Daher stellen die unterfertigten Bundesräte an den Bundeskanzler folgende

 

Anfrage:

 

1.             Mit wem haben Sie als Bundeskanzler und Chef dieser Bundesregierung gegenwärtig ein Regierungsabkommen?
Ist es richtig, dass Sie als Bundeskanzler nunmehr anstatt mit der FPÖ alt mit dem BZÖ neu eine Regierung bilden?

2.             Am 6.4.2005 haben Sie als Bundeskanzler eine sogenannte Sicherheitsgarantie unter dem Motto „Wir brauchen eine klare Mehrheit im Parlament, keine Zitterpartie“ verlangt, wonach alle Freiheitlichen Abgeordneten im Nationalrat sich per Unterschrift zur weiteren Regierungsarbeit bekennen müssen.
Von wem liegen Ihnen als Bundeskanzler diese Garantieerklärungen vor, die Sie als Bedingung für die weitere Zusammenarbeit in der Bundesregierung definiert haben?

3.             Im Nationalrat haben Sie sich offensiv für das Freie Mandat eingesetzt.
Stehen solche Garantieerklärungen im Einklang mit den Bedingungen des Freien Mandates?

4.             Ist Ihnen als Bundeskanzler, der davon ausgeht, über eine parlamentarische Mehrheit zu verfügen, bekannt, welche Mitglieder des Bundesrates mit Stand heute 12.00 Uhr Ihrem Regierungsbündnispartner BZÖ angehören?

5.             Ist Ihnen als Bundeskanzler, der davon ausgeht, über eine parlamentarische Mehrheit zu verfügen, bekannt, welche Mitglieder des Nationalrates mit Stand heute 12.00 Uhr Ihrem Regierungsbündnispartner BZÖ angehören?

6.             Wie bewerten Sie als Bundeskanzler angesichts der Rekordarbeitslosigkeit und der Armutsgefährdung von hunderttausenden Menschen in Österreich (siehe Sozialbericht 2003/2004) die Streitereien um öffentliche Finanzierungen, um Posten und um Zulagen Ihres Regierungspartners BZÖ und/oder FPÖ?

7.             Wie bewerten Sie als Bundeskanzler das Vorgehen von Mitgliedern Ihres Regierungspartners, die ihre Privatberufe aufgegeben haben, um die volle Klubobmanngage für die Führung von Zwei-Personen-Fraktionen in den Landtagen zu erhalten?
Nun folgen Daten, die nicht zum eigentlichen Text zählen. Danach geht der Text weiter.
(** [saturating_add] and [saturating_mul] on [u8]. *)
Definition sat_u8 (z : Z) : Z := Z.min z U8_MAX.

(** [do_div_mod_impl]: [None] is division by zero. *)
Definition do_div_mod_impl (lhs rhs : Decimal) (frac_incr : Z) (do_mod : bool)
  : outcome (option (Res Decimal)) :=
  r_frac_cnt ← u8 (word_cnt (frac_cnt rhs) * DIGITS_PER_WORD);
  rp ← u8 (int_cnt rhs + r_frac_cnt);
  '(r_idx, r_prec) ← remove_leading_zeroes rhs rp;
  if r_prec =? 0 then Ret None
  else
    l_frac_cnt ← u8 (word_cnt (frac_cnt lhs) * DIGITS_PER_WORD);
    lp ← u8 (int_cnt lhs + l_frac_cnt);
    '(l_idx, l_prec) ← remove_leading_zeroes lhs lp;
    if l_prec =? 0 then Ret (Some (ROk dec_zero))
    else
      d1 ← u8 (l_frac_cnt - frac_cnt lhs);
      d2 ← u8 (d1 + r_frac_cnt);
      d3 ← u8 (d2 - frac_cnt rhs);
      let frac_incr := Z.max 0 (frac_incr - d3) in
      let int_cnt_to := (l_prec - l_frac_cnt) - (r_prec - r_frac_cnt) in
      lw ← get (word_buf lhs) l_idx;
      rw ← get (word_buf rhs) r_idx;
      let int_cnt_to := if rw <=? lw then int_cnt_to + 1 else int_cnt_to in
      let '(int_cnt_to, int_word_to) :=
        if int_cnt_to <? 0 then (Z.quot int_cnt_to DIGITS_PER_WORD, 0)
        else (int_cnt_to, word_cnt int_cnt_to) in
      '(res, int_word_to, frac_word_to) ←
        (if do_mod then
           Ret (ROk (dec_new 0 (Z.max (frac_cnt lhs) (frac_cnt rhs)) (negative lhs)),
                int_word_to, 0)
         else
           let frac_word_to := word_cnt (sat_u8 (sat_u8 (l_frac_cnt + r_frac_cnt) + frac_incr)) in
           res ← fix_word_cnt_err int_word_to frac_word_to WORD_BUF_LEN;
           let '(int_word_to, frac_word_to) := res_val res in
           i ← u8 (int_word_to * DIGITS_PER_WORD);
           f ← u8 (frac_word_to * DIGITS_PER_WORD);
           Ret (res_map (fun _ => dec_new i f (negb (Bool.eqb (negative lhs) (negative rhs)))) res,
                int_word_to, frac_word_to));
      let idx_to := if negb do_mod && (int_cnt_to <? 0)
                    then Z.min (as_u8 (- int_cnt_to)) WORD_BUF_LEN else 0 in
      let i := word_cnt_usize l_prec in
      let l_len := Z.max 3 (i + word_cnt (sat_u8 (sat_u8 (sat_u8 (r_frac_cnt * 2) + frac_incr) + 1))
                            + 1) in
      if (Z.of_nat (length (word_buf lhs)) <? l_idx + i) || (l_len <? i) then Panic
      else
        let buf := take (Z.to_nat i) (drop (Z.to_nat l_idx) (word_buf lhs))
                   ++ replicate (Z.to_nat (l_len - i)) 0 in
        let r_start := r_idx in
        r_stop ← usize (r_idx + word_cnt_usize r_prec - 1);
        r_stop ← div_r_stop 11 (word_buf rhs) r_start r_stop;
        r_len ← usize (r_stop - r_start);
        let r_stop := r_stop + 1 in
        r0 ← get (word_buf rhs) r_start;
        let norm_factor := WORD_BASE / (r0 + 1) in
        r_norm ← (if 0 <? r_len then
                    r1 ← get (word_buf rhs) (r_start + 1);
                    Ret (norm_factor * r0 + Z.quot (norm_factor * r1) WORD_BASE)
                  else Ret (norm_factor * r0));
        b0 ← get buf 0;
        let '(dcarry, l_idx) := if b0 <? r0 then (as_i32 b0, 1) else (0, 0) in
        stop ← u8 (int_word_to + frac_word_to);
        '(buf, l_idx, dcarry, to) ←
          div_loop (Z.to_nat (stop - idx_to)) do_mod norm_factor r_norm (word_buf rhs)
            r_start r_stop r_len buf l_idx dcarry (word_buf (res_val res)) idx_to;
        if do_mod then
          r ← mod_finish (res_val res) rhs buf l_prec l_frac_cnt l_idx dcarry;
          Ret (Some r)
        else Ret (Some (res_map (fun d => with_buf d to) res)).
Lemma read_decimal_spec neg c frac lead body mid trail rest :
  0 <= c <= 81 → 0 <= frac <= 81 → 0 < c + frac →
  lead_ok (c mod 9) lead → zlen body = c / 9 → (lead = [] → ∀ w ws, body = w :: ws → w ≠ 0) →
  zlen mid = frac / 9 → trail_ok (frac mod 9) trail → W body → W mid →
  zlen lead + zlen body + zlen mid + zlen trail <= 9 →
  read_decimal ([c + frac; frac] ++ flip_first (payload neg c frac lead body mid trail) ++ rest)
  = Ret (Ok (read_result neg c frac (lead ++ body ++ mid ++ trail), rest)).
Proof.
  intros Hc Hf Hp Hl Lb Hh Lm Ht Wb Wm Hlen.
  assert (Hll : zlen lead = if 0 <? c mod 9 then 1 else 0).
  { destruct Hl as [ [-> ->]|(? & w & -> & _)]; [done|]. by rewrite (proj2 (Z.ltb_lt _ _)) by lia. }
  assert (Htl : zlen trail = if 0 <? frac mod 9 then 1 else 0).
  { destruct Ht as [ [-> ->]|(? & w & -> & _)]; [done|]. by rewrite (proj2 (Z.ltb_lt _ _)) by lia. }
  assert (Hpos : 0 < zlen lead + zlen body + zlen mid + zlen trail).
  { rewrite Hll, Htl, Lb, Lm. repeat case_Z; zdiv. }
  destruct (payload_head neg c frac lead body mid trail) as (b & bs & Epay & Hb & Hsign); auto.
  rewrite flip_first_app by (by rewrite Epay). unfold read_decimal.
  assert (Hlt : (length ([(c + frac)%Z; frac]
      ++ flip_first (payload neg c frac lead body mid trail ++ rest)) <? 3)%nat = false).
  { rewrite Epay. cbn [app flip_first length]. apply Nat.ltb_ge. lia. }
  rewrite Hlt. cbn [app]. rewrite get_0. bindr. rewrite get_1. bindr. cbn [drop]. rewrite drop_0.
  rewrite (proj2 (Z.ltb_ge _ _)), Z.add_simpl_r by lia. unfold DIGITS_PER_WORD.
  replace (c - c / 9 * 9) with (c mod 9) by zdiv.
  replace (frac - frac / 9 * 9) with (frac mod 9) by zdiv.
  assert (Hget : get (flip_first (payload neg c frac lead body mid trail ++ rest)) 0
                 = Ret (Z.lxor b 128)) by (rewrite Epay; done).
  rewrite Hget. bindr. destruct (flip_byte b Hb) as (_ & _ & _ & _ & ->). rewrite Hsign, negb_involutive.
  replace (if negb neg then 0 else U32_MAX) with (mask_of neg) by (by destruct neg).
  unfold fix_word_cnt_err, WORD_BUF_LEN.
  rewrite u8_ok by (revert Hll Htl; repeat case_Z; zdiv). bindr.
  rewrite (proj2 (Z.ltb_ge 9 _)) by (revert Hll Htl; repeat case_Z; lia).
  bindr. cbn [is_ok negb].
  replace (negb (mask_of neg =? 0)) with neg by (by destruct neg).
  set (d0 := with_result_frac_cnt (dec_new c frac neg) frac).
  set (r := (9 - length (lead ++ body ++ mid ++ trail))%nat).
  assert (Ed : d0 = with_buf d0 (zeros (length lead) ++ zeros (length body) ++ zeros (length mid)
                                 ++ zeros (length trail) ++ zeros r)).
  { rewrite <- !zeros_app. subst d0 r. unfold with_result_frac_cnt, dec_new, with_buf. cbn.
    f_equal. unfold zeros. change [0; 0; 0; 0; 0; 0; 0; 0; 0] with (replicate 9 0).
    f_equal. rewrite !length_app. lia. }
  change (flip_first ?l) with (stream true l). unfold payload. rewrite <- !app_assoc.
  rewrite Ed at 1. rewrite read_leading_spec by done. bindr.
  rewrite wires_app, <- !app_assoc. replace (Z.to_nat (c / 9)) with (length body) by lia.
  rewrite (read_words_spec neg true body d0 lead)
    by (unfold zeros; rewrite ?length_replicate; try done; intros _; exact Hh). bindr.
  replace (Z.to_nat (frac / 9)) with (length mid) by lia.
  rewrite (app_assoc lead). replace (zlen lead + zlen body) with (zlen (lead ++ body))
    by (rewrite length_app; lia).
  rewrite (read_words_spec neg false mid d0 (lead ++ body))
    by (unfold zeros; rewrite ?length_replicate; done).
  bindr. rewrite (app_assoc (lead ++ body)).
  replace (zlen (lead ++ body) + zlen mid) with (zlen ((lead ++ body) ++ mid))
    by (rewrite !length_app; lia).
  rewrite read_trailing_spec by done. bindr. cbn [int_cnt frac_cnt with_buf].
  change (int_cnt d0) with c. change (frac_cnt d0) with frac.
  assert ((c =? 0) && (frac =? 0) = false) as ->.
  { destruct (Z.eqb_spec c 0), (Z.eqb_spec frac 0); try done. lia. }
  assert (Hfin : bool_decide (lead = []) && bool_decide (body = []) && bool_decide (mid = [])
                 && bool_decide (trail = []) = false).
  { repeat case_bool_decide; try done. subst. cbn in Hpos. lia. }
  rewrite Hfin. cbn [stream]. unfold read_result. rewrite <- !app_assoc. done.
Qed.
(** ** The round trip *)

Lemma part_length neg n w l : 1 <= n <= 8 → 0 <= w < 10 ^ n →
  zlen (part neg n (w :: l)) = (n + 1) / 2.
Proof. intros. cbn [part]. by apply wire_spec, fits_dig. Qed.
8.             Haben Sie als Bundeskanzler sich bei Ihrem Bundesminister für Landesverteidigung informiert, ob diese Personen auch noch dafür eine Karenzierung erhalten haben?

9.             Sind Sie nach all den angeführten Sachverhalten in dieser Dringlichen Anfrage – insbesondere nach der öffentlichen Äußerung, dass Ihr Bündnispartner Dr. Haider laut Aussagen von FP-Klubmitgliedern keinen Einfluss auf die Politik des Klubs haben wird, da sich dieser aus zwei Parteien und „wilden“ Abgeordneten zusammensetzt – noch immer überzeugt, dass die Regierung stabil ist?
Wenn ja, wie begründen Sie dies?
Wenn nein, wann werden Sie endlich den Weg für Neuwahlen freigeben, damit dieses Land wieder eine Regierung erhält, hinter der eine deutliche Mehrheit der ÖsterreicherInnen steht?

 

Unter einem wird gem. § 61 Abs. 3 GO - BR verlangt, diese Anfrage nach Erledigung der Tagesordnung dringlich zu behandeln.